Problem to work on
Show only those lines of the entries where the string "bind" is found.

Excerpted records
Lemma body_frame_room :
  0 < Frame._y (Frame._reset frame_body) - Frame._y1p (Frame._reset frame_body) - 0.
Proof. reflexivity. Qed.

Lemma cover_frame_room :
  0 < Frame._y (Frame._reset frame_cover) - Frame._y1p (Frame._reset frame_cover) - 0.
Proof. reflexivity. Qed.

Lemma body_frame_fits :
  Frame._y1p (Frame._reset frame_body) - _FUZZ <=
  Frame._y (Frame._reset frame_body)
  - (Frame._y (Frame._reset frame_body) - Frame._y1p (Frame._reset frame_body) - 0 + 0).
Proof. vm_compute. discriminate. Qed.

(** What [wrap] and [draw] do for a page image that has a width. *)
Lemma page_image_wrap_draw (fs : files) (p : string) (iw ih : Z) (aw ah : Q) :
  fs p = Some (iw, ih) -> ~ inject_Z iw == 0 ->
  exists img',
    CenteredImage.wrap fs (page_image p) aw ah = Ok (img', (aw, ah)) /\
    CenteredImage.draw img' =
      Ok [drawImage p
            ((aw - inject_Z iw * (26 * cm / inject_Z iw)) / 2 - 1 * cm)
            ((ah - inject_Z ih * (26 * cm / inject_Z iw)) / 2)
            (inject_Z iw * (26 * cm / inject_Z iw))
            (inject_Z ih * (26 * cm / inject_Z iw))].
Proof.
  intros Hfs Hw0.
  assert (Hb : CenteredImage.hinted_size (page_image p) (inject_Z iw) (inject_Z ih)
               = Ok (inject_Z iw * (26 * cm / inject_Z iw),
                     inject_Z ih * (26 * cm / inject_Z iw))).
  { unfold CenteredImage.hinted_size, page_image, CenteredImage.init.
    cbn [CenteredImage.scale CenteredImage.draw_w CenteredImage.draw_h].
    change (truthy (Some (26 * cm))) with true.
    cbn [truthy andb num bind]. rewrite (pydiv_nonzero _ _ Hw0). reflexivity. }
  eexists. split.
  - apply (wrap_stages fs (page_image p) aw ah iw ih _ _ Hfs Hb
             (fitted_size_no_fit (page_image p) aw ah _ eq_refl)).
  - reflexivity.
Qed.

(** [wrap] raises what [page_image_check] tells. *)
Lemma page_image_wrap_raises (fs : files) (p : string) (e : exn) (aw ah : Q) :
  page_image_check fs p = Raise e ->
  CenteredImage.wrap fs (page_image p) aw ah = Raise e.
Proof.
  unfold page_image_check, CenteredImage.wrap, ImageReader_getSize.
  cbn [page_image CenteredImage.init CenteredImage.path].
  destruct (fs p) as [[iw ih]|]; [|intros H; inversion H; reflexivity].
  destruct (Qeq_bool (inject_Z iw) 0) eqn:E; [|discriminate].
  intros H. inversion H; subst e. cbn [bind]. unfold CenteredImage.hinted_size.
  cbn [CenteredImage.scale CenteredImage.draw_w CenteredImage.draw_h].
  change (truthy (Some (26 * cm))) with true.
  cbn [truthy andb num bind]. unfold pydiv. rewrite E. reflexivity.
Qed.

Lemma page_image_check_ok (fs : files) (p : string) :
  page_image_check fs p = Ok tt ->
  exists iw ih, fs p = Some (iw, ih) /\ ~ inject_Z iw == 0.
Proof.
  unfold page_image_check.
  destruct (fs p) as [[iw ih]|]; [|discriminate].
  destruct (Qeq_bool (inject_Z iw) 0) eqn:E; [discriminate|].
  intros _. exists iw, ih. split; [reflexivity|].
  intros H. apply Qeq_eq_bool in H. congruence.
Qed.

Section Report.

Variable fs : files.
Variable tm : text_metrics.
Variable file_name : string.
Variable total_visitors : Z.

Local Abbreviation T :=
  [cover_tpl fs file_name; body_tpl fs tm file_name total_visitors].
Local Abbreviation decor k :=
  (draw_common_elements fs tm {| pagesize := landscape A4; page := k |}
     file_name total_visitors "Estadísticas elBulli1846").
Local Abbreviation cover_call k :=
  (draw_cover fs {| pagesize := landscape A4; page := k |}
     "resources/cover.jpg" file_name (-1.0) 5.8).

Ltac open_state d H :=
  destruct d as [s_ps s_pg s_tpl s_nxt s_fr s_hang s_cnt s_emp s_pages s_code];
  cbn [doc_pagesize doc_page pageTemplate _nextPageTemplateIndex frame _hanging
       _curPageFlowableCount _emptyPages canv_pages canv_code] in H.

(** After a page ended, the next turn begins a body page: header and
    footer are drawn and the body frame is reset. *)
Lemma begin_body_page (d : Platypus.t) (k : Z) (P : list (list canvas_op)) :
  page_ended d k P ->
  clean_hanging T d =
  Ok (Platypus.mk (landscape A4) (k + 1) 1 None (Frame._reset frame_body) [] 0 0 P
        (decor (k + 1)%Z)).
Proof.
  intros H. unfold page_ended in H. open_state d H.
  destruct H as (-> & -> & -> & -> & -> & -> & -> & ->).
  reflexivity.
Qed.
(** * hardkeys.c: the [hardkeys] extension module of MaemoSiddur

    A shallow embedding of [src/hardkeys.c], the Python 2 extension module
    whose one method, [grab_zoom_keys(widget, grab)], sets the X11 window
    property [_HILDON_ZOOM_KEY_ATOM] of a widget's window.

    The C code is glue between three libraries.  Their functions are modelled
    here from their documented behaviour, just far enough to run the two C
    functions of the module:

    - CPython: [PyArg_ParseTuple] with the format units [O!] and [i],
      [PyType_IsSubtype], [PyImport_ImportModule], [PyObject_GetAttrString];
    - GTK/GDK: the [GTK_WIDGET] cast, the [window] field of a widget,
      [gdk_x11_drawable_get_xdisplay], [GDK_WINDOW_XID];
    - Xlib: [XInternAtom], [XChangeProperty].

    Xlib queues a request and the server answers errors asynchronously; the
    model applies a request to the server at the point of the call and
    records the answer in a wire log that the C code never reads. *)

From Stdlib Require Import ZArith List String Bool Lia.
From stdpp Require Import base option gmap strings list fin_maps.

Local Open Scope string_scope.
Local Open Scope list_scope.
Local Open Scope Z_scope.

(** ** The X server *)

Module X11.

Definition Display := N.      (* a Display*, by connection number *)
Definition Window := N.       (* an XID *)
Definition Atom := N.         (* None is 0 *)

(** <X11/Xatom.h> *)
Definition XA_INTEGER : Atom := 19%N.
Definition XA_LAST_PREDEFINED : Atom := 68%N.

(** The names of the atoms 1..68 every server starts with. *)
Definition predefined_atoms : list string :=
  [ "PRIMARY"; "SECONDARY"; "ARC"; "ATOM"; "BITMAP"; "CARDINAL"; "COLORMAP";
    "CURSOR"; "CUT_BUFFER0"; "CUT_BUFFER1"; "CUT_BUFFER2"; "CUT_BUFFER3";
    "CUT_BUFFER4"; "CUT_BUFFER5"; "CUT_BUFFER6"; "CUT_BUFFER7"; "DRAWABLE";
    "FONT"; "INTEGER"; "PIXMAP"; "POINT"; "RECTANGLE"; "RESOURCE_MANAGER";
    "RGB_COLOR_MAP"; "RGB_BEST_MAP"; "RGB_BLUE_MAP"; "RGB_DEFAULT_MAP";
    "RGB_GRAY_MAP"; "RGB_GREEN_MAP"; "RGB_RED_MAP"; "STRING"; "VISUALID";
    "WINDOW"; "WM_COMMAND"; "WM_HINTS"; "WM_CLIENT_MACHINE"; "WM_ICON_NAME";
    "WM_ICON_SIZE"; "WM_NAME"; "WM_NORMAL_HINTS"; "WM_SIZE_HINTS";
    "WM_ZOOM_HINTS"; "MIN_SPACE"; "NORM_SPACE"; "MAX_SPACE"; "END_SPACE";
    "SUPERSCRIPT_X"; "SUPERSCRIPT_Y"; "SUBSCRIPT_X"; "SUBSCRIPT_Y";
    "UNDERLINE_POSITION"; "UNDERLINE_THICKNESS"; "STRIKEOUT_ASCENT";
    "STRIKEOUT_DESCENT"; "ITALIC_ANGLE"; "X_HEIGHT"; "QUAD_WIDTH"; "WEIGHT";
    "POINT_SIZE"; "RESOLUTION"; "COPYRIGHT"; "NOTICE"; "FONT_NAME";
    "FAMILY_NAME"; "FULL_NAME"; "CAP_HEIGHT"; "WM_CLASS";
    "WM_TRANSIENT_FOR" ].

(** PropModeReplace, PropModePrepend, PropModeAppend of <X11/X.h> *)
Inductive PropMode := PropModeReplace | PropModePrepend | PropModeAppend.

Solution to this problem
    cbn [truthy andb num bind]. rewrite (pydiv_nonzero _ _ Hw0). reflexivity. }
  intros H. inversion H; subst e. cbn [bind]. unfold CenteredImage.hinted_size.
  cbn [truthy andb num bind]. unfold pydiv. rewrite E. reflexivity.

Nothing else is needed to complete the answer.